Dataset entries
== Segment start ==

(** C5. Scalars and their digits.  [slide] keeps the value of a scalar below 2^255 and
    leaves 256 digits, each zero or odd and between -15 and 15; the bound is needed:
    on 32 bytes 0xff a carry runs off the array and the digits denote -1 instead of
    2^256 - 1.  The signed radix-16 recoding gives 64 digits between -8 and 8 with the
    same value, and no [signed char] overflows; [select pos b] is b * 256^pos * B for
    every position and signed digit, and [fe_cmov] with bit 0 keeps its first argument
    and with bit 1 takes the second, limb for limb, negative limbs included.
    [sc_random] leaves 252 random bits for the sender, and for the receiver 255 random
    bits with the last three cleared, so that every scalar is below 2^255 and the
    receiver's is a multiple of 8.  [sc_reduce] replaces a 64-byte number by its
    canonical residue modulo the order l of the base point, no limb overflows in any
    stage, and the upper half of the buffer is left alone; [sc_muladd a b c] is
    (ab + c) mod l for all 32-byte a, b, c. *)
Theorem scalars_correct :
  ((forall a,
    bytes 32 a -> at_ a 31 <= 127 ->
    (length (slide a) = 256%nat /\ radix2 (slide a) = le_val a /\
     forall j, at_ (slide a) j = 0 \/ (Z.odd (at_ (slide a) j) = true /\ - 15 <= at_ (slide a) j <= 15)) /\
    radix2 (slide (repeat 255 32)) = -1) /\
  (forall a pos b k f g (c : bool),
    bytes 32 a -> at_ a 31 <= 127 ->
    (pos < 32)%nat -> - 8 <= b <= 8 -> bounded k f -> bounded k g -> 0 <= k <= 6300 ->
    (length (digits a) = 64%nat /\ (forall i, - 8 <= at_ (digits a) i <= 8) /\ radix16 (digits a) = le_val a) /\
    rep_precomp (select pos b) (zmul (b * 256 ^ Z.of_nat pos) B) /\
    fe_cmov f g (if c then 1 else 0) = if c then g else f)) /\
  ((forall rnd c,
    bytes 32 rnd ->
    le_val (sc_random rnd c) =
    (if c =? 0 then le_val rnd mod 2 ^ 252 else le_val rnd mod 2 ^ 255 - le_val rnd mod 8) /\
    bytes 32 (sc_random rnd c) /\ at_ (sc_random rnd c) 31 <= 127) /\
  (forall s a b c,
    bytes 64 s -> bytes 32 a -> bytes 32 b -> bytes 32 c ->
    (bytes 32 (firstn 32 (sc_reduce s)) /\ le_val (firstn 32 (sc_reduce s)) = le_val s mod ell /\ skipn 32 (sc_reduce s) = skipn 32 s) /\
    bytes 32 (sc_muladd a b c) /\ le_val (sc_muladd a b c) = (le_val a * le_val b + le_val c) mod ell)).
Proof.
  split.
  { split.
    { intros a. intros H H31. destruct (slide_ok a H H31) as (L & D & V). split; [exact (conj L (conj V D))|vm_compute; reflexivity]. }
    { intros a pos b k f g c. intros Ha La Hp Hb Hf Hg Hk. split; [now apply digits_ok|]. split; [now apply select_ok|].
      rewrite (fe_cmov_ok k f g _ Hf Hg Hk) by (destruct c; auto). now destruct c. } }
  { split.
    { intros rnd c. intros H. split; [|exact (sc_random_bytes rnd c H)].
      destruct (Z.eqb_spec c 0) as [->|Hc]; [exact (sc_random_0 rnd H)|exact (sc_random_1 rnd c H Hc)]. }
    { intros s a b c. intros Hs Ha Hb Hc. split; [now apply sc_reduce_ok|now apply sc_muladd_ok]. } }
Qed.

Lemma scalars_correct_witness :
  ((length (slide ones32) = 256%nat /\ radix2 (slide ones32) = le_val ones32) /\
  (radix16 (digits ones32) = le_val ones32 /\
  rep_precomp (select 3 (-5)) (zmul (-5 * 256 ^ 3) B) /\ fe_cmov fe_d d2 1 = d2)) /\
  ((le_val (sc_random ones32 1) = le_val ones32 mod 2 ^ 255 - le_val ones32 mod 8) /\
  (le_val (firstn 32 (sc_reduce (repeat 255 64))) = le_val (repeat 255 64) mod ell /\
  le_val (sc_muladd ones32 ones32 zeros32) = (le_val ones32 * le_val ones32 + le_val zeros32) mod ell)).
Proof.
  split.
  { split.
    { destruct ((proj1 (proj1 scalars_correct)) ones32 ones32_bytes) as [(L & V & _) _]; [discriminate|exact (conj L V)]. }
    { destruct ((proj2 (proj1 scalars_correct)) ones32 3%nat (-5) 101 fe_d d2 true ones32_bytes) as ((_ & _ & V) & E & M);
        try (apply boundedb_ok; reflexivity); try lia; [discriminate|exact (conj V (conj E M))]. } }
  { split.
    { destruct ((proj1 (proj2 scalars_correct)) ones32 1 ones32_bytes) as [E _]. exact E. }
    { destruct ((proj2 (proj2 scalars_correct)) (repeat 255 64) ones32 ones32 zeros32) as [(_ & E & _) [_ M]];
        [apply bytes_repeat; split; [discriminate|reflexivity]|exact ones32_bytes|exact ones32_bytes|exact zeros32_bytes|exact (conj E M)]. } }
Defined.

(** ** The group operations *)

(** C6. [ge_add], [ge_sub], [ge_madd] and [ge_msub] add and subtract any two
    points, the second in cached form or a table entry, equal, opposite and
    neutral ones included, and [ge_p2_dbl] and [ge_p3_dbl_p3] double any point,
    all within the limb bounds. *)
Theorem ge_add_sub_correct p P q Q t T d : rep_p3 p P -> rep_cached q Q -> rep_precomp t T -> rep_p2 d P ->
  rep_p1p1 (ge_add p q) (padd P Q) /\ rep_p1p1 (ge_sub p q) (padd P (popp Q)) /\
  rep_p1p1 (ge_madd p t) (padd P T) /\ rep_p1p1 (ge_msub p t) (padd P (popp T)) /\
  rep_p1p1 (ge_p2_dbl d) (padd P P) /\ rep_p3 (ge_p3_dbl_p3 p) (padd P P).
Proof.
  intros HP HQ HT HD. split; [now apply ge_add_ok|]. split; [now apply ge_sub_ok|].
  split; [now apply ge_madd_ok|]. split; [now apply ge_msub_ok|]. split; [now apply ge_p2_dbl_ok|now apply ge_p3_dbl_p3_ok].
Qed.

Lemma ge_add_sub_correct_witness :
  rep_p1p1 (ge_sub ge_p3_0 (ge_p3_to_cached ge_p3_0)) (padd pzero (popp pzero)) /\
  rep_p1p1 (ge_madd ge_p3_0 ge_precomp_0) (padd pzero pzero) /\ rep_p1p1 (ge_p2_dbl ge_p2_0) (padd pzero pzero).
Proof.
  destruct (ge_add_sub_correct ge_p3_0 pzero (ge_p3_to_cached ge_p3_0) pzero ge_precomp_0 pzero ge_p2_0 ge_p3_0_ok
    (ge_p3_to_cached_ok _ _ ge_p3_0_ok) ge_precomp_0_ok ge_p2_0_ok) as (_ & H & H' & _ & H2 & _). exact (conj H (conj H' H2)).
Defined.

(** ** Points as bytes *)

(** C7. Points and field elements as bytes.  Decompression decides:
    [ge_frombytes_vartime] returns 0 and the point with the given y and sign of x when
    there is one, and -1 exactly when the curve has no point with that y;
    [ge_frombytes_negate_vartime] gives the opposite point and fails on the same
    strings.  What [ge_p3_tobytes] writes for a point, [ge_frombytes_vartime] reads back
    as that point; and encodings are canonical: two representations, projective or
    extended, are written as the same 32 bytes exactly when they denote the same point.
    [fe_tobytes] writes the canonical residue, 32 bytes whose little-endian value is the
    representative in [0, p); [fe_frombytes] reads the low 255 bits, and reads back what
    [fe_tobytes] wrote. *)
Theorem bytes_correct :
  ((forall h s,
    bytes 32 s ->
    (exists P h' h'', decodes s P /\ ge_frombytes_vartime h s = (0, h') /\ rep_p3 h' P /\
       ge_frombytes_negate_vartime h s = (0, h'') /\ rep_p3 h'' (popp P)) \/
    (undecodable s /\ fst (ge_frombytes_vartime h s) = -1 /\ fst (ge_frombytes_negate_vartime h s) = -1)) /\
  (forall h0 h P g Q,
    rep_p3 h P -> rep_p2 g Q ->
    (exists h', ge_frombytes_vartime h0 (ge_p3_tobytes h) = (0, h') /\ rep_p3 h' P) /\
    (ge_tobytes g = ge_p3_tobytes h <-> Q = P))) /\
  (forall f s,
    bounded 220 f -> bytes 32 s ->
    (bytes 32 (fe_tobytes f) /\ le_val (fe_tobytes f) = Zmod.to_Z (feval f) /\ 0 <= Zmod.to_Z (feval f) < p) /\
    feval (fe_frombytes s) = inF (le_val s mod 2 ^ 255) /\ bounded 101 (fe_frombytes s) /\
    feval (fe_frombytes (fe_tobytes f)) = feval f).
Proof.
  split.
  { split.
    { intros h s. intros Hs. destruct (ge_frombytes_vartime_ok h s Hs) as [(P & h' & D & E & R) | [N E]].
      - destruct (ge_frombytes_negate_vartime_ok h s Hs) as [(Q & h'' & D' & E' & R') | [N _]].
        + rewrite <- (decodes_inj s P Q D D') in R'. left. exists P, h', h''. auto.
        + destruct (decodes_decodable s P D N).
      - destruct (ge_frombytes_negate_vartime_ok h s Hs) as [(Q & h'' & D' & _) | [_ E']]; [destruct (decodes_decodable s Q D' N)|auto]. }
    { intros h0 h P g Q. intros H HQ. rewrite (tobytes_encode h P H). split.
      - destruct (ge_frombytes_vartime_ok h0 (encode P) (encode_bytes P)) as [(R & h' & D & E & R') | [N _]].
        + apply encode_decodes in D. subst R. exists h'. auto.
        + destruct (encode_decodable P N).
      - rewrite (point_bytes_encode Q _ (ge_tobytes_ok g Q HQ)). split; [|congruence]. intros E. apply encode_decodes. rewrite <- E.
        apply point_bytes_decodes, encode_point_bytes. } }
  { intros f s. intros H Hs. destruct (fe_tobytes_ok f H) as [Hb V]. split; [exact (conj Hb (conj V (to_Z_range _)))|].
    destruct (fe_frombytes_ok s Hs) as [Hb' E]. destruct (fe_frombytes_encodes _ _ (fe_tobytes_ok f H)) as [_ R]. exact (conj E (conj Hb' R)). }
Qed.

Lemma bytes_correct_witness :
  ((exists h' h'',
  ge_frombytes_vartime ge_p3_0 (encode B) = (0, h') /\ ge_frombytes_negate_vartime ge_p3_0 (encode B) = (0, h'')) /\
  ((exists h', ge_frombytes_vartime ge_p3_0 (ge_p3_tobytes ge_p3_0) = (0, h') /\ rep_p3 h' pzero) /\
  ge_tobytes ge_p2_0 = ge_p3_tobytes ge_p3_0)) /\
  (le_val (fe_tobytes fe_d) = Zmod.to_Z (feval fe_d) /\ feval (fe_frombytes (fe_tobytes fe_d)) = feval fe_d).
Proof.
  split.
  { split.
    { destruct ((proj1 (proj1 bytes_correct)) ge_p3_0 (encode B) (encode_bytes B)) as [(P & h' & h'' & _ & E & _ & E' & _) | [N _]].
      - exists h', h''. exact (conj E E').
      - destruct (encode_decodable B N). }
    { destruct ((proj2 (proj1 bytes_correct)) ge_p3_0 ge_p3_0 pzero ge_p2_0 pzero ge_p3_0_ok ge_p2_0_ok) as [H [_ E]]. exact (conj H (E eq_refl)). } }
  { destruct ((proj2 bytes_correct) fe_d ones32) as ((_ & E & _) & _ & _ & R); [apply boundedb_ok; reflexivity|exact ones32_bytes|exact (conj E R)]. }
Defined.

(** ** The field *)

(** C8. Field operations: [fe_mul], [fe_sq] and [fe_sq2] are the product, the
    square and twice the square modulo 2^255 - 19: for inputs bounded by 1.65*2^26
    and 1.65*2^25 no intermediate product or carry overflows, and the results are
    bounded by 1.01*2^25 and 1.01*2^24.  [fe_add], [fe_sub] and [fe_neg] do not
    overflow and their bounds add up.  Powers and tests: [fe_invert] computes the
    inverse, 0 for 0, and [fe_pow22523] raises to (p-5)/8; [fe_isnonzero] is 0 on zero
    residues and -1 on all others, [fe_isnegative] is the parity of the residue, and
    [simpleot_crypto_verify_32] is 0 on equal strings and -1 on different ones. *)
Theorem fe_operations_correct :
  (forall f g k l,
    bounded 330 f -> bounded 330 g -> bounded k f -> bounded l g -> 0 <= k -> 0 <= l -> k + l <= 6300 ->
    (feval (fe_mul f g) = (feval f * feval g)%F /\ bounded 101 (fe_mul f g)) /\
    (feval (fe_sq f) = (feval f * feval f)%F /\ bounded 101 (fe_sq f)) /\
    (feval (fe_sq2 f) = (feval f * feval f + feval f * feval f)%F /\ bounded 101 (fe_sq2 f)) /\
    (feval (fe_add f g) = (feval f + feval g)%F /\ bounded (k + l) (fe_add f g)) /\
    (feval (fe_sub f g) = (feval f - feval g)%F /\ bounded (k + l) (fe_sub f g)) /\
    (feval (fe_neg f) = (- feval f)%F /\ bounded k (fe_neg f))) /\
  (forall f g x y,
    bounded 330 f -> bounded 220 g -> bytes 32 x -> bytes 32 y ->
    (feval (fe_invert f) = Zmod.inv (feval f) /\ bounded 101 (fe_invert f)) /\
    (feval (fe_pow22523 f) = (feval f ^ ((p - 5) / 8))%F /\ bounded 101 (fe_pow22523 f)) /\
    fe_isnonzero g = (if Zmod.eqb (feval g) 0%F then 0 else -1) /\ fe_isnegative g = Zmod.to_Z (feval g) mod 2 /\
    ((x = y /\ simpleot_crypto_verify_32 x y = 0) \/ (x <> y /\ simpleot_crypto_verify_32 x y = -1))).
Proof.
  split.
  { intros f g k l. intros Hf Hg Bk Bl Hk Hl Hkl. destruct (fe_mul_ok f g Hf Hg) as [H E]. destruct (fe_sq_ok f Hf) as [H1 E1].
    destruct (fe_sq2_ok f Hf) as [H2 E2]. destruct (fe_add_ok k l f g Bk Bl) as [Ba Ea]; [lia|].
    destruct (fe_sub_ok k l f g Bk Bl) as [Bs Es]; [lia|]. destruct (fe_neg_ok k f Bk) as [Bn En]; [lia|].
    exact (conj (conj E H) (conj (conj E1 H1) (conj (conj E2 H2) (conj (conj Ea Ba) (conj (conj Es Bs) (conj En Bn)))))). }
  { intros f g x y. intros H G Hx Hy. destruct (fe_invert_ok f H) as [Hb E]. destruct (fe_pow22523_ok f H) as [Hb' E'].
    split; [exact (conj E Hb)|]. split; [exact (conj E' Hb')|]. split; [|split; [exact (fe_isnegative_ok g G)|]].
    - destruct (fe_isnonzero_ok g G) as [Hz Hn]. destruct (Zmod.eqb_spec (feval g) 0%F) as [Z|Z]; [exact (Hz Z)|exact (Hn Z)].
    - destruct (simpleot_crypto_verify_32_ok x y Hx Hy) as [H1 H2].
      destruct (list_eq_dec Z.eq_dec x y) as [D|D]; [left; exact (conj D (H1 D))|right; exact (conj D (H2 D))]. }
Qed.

== Segment end ==
== Segment start ==

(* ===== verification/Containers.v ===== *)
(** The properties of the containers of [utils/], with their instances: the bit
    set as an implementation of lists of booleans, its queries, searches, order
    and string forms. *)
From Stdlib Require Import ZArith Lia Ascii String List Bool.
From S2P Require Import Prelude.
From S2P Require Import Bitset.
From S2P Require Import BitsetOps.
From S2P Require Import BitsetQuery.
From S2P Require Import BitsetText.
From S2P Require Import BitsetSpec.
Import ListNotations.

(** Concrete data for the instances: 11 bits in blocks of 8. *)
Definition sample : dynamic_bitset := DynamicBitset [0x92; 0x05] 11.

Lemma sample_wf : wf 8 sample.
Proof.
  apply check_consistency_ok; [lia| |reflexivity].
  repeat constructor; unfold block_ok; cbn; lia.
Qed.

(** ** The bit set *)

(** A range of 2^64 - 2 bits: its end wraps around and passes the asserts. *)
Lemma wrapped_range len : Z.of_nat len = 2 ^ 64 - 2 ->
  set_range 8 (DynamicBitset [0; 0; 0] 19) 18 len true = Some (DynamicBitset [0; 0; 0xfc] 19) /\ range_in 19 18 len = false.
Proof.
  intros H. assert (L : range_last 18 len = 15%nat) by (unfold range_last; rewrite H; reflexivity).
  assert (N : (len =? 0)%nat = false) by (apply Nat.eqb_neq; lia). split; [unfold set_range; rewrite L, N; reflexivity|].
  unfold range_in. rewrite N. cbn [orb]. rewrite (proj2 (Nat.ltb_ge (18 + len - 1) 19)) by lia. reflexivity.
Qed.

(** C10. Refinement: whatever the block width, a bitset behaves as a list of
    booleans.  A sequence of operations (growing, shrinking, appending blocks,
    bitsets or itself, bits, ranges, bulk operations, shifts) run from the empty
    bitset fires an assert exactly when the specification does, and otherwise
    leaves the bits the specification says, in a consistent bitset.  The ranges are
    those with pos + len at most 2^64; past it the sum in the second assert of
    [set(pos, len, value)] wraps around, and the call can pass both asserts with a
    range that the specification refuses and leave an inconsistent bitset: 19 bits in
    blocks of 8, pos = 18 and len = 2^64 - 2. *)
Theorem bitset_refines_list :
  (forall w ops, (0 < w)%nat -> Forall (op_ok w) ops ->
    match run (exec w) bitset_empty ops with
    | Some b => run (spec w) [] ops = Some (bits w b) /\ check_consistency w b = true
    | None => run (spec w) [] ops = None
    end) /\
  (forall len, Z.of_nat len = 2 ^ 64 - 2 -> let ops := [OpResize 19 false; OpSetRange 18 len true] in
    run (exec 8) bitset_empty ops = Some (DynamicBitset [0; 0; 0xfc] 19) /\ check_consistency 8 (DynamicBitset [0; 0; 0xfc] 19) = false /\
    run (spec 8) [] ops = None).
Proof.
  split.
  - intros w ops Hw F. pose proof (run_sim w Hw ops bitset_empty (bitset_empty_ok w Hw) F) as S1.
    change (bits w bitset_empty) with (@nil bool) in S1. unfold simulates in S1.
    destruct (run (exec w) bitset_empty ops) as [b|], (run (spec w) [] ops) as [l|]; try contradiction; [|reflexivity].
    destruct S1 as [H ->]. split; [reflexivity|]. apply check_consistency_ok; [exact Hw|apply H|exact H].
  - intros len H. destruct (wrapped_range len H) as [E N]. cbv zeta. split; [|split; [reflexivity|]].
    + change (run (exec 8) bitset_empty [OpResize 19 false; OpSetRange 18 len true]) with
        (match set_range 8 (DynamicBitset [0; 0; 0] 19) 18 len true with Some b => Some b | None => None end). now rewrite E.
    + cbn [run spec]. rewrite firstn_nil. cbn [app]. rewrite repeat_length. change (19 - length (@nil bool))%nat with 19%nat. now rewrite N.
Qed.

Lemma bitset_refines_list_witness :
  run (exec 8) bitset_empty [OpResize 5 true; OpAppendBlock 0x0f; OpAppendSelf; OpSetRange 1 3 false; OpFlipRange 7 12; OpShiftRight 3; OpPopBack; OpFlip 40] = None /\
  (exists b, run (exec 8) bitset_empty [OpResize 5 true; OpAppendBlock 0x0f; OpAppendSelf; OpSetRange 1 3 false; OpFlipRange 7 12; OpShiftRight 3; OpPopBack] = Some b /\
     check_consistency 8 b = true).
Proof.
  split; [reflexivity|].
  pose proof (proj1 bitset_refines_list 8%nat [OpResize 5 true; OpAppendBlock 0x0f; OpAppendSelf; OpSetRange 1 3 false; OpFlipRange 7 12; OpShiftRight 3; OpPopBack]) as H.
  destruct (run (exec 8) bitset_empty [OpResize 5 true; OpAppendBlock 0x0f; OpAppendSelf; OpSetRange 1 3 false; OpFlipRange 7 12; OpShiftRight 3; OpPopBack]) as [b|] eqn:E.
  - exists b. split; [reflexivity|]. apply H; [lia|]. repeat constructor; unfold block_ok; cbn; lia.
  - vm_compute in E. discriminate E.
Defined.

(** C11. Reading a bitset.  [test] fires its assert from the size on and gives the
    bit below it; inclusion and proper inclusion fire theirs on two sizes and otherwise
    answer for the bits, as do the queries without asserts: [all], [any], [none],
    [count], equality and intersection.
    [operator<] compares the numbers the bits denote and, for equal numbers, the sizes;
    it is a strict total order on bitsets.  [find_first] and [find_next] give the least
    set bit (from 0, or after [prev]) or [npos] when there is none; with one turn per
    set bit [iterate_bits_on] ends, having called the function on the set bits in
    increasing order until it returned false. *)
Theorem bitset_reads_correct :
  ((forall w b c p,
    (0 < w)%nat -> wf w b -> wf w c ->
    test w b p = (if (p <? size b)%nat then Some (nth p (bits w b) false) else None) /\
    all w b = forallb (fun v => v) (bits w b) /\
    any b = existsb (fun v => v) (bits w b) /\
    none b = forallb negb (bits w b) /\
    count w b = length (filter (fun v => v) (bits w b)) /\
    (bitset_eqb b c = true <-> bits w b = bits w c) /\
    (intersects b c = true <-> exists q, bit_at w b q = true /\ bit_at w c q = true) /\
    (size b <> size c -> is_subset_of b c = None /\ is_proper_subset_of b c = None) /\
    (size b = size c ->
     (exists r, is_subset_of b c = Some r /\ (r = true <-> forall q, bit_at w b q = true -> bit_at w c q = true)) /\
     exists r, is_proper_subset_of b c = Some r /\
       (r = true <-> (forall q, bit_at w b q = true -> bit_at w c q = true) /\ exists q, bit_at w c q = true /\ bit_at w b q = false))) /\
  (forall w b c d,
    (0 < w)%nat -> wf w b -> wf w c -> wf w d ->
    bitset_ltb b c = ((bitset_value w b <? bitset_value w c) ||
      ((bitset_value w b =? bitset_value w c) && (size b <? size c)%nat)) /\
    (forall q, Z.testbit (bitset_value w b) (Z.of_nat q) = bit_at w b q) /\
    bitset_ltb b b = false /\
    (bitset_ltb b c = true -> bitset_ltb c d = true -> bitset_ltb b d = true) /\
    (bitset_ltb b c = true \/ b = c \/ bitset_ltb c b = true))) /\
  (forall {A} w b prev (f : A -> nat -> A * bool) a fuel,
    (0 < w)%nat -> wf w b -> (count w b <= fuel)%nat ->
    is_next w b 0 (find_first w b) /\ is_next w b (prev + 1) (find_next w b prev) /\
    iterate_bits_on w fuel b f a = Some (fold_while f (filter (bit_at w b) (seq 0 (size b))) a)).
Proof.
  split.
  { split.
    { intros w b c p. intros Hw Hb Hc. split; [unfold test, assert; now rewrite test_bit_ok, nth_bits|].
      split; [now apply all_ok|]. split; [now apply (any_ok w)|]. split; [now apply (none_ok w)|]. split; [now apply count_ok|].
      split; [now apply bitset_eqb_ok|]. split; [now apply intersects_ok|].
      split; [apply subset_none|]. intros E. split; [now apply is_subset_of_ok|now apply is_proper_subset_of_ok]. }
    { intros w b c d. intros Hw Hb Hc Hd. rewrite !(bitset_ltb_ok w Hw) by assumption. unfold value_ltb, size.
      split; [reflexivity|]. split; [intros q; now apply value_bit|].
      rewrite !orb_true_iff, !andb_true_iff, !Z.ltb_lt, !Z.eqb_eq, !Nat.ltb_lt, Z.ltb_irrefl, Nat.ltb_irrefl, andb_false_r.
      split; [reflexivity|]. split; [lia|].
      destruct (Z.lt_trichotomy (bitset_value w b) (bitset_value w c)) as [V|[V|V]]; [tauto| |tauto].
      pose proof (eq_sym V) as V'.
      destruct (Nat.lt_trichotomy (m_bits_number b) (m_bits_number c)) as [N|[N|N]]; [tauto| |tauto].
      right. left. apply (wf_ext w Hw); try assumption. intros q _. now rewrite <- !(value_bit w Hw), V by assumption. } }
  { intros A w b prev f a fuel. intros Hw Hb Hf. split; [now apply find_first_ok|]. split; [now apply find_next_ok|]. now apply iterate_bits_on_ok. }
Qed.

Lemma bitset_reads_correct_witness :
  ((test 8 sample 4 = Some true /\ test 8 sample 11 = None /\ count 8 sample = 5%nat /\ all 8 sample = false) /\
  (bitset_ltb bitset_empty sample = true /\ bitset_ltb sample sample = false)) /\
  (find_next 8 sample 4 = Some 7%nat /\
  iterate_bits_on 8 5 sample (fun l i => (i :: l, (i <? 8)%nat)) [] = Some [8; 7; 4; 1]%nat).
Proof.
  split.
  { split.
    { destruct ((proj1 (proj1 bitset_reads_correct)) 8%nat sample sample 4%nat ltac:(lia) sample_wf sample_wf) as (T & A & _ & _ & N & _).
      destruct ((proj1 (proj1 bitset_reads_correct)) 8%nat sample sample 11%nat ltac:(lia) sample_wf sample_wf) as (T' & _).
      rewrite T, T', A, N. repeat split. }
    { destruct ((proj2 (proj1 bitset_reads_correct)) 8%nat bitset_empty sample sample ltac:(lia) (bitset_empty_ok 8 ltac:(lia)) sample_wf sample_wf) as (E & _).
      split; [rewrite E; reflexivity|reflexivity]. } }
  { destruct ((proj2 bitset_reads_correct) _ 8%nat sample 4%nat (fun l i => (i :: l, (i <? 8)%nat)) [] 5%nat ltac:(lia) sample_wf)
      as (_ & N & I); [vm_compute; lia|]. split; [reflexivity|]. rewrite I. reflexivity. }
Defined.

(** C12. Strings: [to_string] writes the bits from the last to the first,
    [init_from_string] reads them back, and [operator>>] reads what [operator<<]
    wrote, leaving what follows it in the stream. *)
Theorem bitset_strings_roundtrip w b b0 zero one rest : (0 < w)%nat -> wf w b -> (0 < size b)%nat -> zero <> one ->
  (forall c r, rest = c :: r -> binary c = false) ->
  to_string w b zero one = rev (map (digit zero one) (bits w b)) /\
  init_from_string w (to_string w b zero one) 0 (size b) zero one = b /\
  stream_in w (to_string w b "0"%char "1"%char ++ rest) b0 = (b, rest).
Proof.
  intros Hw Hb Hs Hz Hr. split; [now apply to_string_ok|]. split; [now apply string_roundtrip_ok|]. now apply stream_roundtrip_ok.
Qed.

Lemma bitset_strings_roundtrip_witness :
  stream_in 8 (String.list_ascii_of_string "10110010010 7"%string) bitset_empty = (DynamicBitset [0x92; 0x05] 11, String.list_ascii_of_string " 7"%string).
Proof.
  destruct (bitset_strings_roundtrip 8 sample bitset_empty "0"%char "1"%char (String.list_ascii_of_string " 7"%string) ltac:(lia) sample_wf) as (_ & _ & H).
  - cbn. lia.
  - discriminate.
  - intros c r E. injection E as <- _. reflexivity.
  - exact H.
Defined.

== Segment end ==

▸ **PROBLEM DESCRIPTION**:
From the data above, how many lines contain the word "every"? Give the number alone.

▸ **EXERCISE RESULT**:
2